▶ [Material to process]

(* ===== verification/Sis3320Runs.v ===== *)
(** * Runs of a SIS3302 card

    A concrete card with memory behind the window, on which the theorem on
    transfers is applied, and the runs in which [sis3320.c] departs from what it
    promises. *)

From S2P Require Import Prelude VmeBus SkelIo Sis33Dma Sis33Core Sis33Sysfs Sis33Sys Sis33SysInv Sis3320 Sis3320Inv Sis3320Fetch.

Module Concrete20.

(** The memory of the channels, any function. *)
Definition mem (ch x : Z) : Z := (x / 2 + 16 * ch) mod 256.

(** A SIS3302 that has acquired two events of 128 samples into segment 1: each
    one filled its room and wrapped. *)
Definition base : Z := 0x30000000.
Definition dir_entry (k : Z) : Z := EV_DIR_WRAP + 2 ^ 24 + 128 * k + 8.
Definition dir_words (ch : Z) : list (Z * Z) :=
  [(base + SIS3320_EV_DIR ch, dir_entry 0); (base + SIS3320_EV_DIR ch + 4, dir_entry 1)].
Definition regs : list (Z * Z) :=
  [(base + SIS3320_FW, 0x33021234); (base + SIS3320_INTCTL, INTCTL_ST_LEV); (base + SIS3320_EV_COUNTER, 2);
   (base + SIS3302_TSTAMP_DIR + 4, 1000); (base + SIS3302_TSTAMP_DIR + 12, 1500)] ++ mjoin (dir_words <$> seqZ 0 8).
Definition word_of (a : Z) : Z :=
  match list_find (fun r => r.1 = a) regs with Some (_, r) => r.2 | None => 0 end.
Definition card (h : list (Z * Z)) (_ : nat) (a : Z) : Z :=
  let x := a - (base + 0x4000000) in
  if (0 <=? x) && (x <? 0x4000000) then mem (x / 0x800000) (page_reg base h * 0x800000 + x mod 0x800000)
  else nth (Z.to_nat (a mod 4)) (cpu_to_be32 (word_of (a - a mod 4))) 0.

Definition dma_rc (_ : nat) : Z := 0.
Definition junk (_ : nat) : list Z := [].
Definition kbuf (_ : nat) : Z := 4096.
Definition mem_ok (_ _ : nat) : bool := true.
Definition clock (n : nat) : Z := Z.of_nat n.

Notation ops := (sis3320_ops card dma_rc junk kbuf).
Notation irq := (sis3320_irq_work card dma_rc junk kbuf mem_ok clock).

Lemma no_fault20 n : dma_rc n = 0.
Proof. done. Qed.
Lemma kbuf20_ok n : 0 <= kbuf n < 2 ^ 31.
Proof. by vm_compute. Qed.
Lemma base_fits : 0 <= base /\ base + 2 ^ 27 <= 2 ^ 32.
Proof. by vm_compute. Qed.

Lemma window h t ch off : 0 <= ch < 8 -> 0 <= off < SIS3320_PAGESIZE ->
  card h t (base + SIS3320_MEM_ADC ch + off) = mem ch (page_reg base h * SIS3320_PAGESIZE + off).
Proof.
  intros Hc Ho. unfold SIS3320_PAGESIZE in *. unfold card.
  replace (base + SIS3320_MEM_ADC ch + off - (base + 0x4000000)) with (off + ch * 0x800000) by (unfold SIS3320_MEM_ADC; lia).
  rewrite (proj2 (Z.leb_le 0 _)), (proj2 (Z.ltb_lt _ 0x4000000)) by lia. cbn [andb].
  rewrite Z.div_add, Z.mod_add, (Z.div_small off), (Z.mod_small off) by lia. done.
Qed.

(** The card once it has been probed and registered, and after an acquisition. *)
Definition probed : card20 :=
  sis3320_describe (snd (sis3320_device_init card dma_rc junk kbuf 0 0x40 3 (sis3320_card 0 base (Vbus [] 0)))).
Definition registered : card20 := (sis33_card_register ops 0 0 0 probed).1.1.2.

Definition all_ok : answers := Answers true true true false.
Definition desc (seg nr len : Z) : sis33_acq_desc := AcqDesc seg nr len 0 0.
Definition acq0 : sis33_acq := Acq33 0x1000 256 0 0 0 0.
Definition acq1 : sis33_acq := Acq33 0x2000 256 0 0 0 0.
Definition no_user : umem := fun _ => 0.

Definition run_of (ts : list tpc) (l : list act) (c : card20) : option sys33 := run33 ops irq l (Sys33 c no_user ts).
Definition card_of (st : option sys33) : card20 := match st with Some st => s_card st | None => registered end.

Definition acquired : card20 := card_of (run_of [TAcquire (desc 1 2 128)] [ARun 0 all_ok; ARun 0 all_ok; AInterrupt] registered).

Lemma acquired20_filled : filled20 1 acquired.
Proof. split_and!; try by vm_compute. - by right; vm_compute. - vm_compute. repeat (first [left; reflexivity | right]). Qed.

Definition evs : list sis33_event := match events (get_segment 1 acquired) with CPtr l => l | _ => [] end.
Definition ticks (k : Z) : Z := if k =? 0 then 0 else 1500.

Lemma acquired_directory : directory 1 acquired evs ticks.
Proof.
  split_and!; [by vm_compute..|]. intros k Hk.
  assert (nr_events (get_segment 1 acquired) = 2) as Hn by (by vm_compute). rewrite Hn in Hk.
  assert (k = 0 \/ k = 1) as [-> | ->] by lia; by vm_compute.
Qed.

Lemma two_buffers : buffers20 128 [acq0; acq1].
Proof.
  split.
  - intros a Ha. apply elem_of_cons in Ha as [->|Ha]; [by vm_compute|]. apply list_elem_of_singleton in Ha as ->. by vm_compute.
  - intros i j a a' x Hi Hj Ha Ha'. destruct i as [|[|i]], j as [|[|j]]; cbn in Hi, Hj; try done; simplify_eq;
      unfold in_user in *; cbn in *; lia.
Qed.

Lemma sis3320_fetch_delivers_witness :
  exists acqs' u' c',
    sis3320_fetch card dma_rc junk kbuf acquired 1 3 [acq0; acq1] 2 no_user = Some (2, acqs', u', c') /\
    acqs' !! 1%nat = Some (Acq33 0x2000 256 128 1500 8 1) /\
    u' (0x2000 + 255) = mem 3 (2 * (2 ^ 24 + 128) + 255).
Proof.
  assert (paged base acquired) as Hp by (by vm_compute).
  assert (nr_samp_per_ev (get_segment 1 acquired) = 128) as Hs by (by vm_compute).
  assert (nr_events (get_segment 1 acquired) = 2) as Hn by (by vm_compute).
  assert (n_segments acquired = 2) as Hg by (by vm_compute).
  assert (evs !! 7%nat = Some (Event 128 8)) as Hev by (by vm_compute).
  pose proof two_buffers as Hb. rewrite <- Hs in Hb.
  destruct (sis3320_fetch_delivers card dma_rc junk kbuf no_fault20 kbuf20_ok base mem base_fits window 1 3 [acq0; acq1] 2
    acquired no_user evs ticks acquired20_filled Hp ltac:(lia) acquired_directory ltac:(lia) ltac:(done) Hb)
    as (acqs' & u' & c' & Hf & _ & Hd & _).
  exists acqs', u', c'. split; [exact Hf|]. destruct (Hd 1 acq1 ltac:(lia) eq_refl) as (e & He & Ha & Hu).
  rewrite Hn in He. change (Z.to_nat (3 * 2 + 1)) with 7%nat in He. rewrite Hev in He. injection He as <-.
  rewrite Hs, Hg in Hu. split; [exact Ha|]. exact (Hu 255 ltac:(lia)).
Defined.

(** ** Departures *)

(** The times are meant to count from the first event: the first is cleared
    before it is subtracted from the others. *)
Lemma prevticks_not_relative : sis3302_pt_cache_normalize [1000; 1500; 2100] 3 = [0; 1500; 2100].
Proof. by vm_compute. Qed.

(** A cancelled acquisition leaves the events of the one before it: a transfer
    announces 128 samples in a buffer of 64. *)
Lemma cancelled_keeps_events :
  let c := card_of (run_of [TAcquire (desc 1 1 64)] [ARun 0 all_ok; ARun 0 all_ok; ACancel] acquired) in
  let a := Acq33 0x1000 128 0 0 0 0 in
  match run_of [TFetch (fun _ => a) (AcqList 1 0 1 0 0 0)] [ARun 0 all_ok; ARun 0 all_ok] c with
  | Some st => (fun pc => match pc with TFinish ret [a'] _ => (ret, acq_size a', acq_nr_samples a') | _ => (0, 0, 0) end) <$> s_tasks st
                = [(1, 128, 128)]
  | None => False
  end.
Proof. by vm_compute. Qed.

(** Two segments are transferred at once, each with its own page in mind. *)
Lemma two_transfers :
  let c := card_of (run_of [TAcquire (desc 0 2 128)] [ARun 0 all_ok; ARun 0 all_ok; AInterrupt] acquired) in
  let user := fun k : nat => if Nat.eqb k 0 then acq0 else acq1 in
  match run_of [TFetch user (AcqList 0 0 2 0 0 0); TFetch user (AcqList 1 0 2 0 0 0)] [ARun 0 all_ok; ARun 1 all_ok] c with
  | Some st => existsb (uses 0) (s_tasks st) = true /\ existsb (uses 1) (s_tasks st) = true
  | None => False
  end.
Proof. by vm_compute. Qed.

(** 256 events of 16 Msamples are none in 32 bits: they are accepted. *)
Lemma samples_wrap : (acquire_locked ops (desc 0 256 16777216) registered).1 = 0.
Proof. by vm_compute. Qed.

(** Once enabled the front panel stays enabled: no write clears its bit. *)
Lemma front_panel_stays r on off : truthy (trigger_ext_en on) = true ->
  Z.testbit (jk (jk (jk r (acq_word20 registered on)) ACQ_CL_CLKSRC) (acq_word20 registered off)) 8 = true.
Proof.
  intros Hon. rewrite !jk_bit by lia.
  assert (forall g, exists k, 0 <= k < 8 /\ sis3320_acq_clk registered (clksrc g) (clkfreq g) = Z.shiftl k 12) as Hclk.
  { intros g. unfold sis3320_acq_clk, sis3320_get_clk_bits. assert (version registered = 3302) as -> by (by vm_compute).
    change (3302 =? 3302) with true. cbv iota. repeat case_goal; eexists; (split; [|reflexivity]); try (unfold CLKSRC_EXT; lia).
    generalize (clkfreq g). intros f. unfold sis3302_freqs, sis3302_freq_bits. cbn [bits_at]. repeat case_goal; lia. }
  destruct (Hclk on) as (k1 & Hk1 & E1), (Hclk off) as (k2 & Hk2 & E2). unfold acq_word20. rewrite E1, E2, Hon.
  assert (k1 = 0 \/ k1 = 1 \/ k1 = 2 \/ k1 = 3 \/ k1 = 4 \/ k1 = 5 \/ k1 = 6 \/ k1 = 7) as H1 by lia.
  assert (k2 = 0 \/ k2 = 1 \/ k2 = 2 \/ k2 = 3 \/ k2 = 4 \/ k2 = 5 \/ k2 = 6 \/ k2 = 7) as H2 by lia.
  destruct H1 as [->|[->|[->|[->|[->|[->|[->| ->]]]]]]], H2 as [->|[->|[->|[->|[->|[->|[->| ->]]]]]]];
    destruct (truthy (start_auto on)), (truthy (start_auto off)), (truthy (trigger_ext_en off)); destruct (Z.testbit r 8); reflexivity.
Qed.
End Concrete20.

▶ [What the exercise asks]
Using the data above, reproduce exactly the lines from the line that contains "Definition no_user : umem := fun _ => 0." through the line that contains "Definition card_of (st", including both.

▶ [Output for this task]
Definition no_user : umem := fun _ => 0.

Definition run_of (ts : list tpc) (l : list act) (c : card20) : option sys33 := run33 ops irq l (Sys33 c no_user ts).
Definition card_of (st : option sys33) : card20 := match st with Some st => s_card st | None => registered end.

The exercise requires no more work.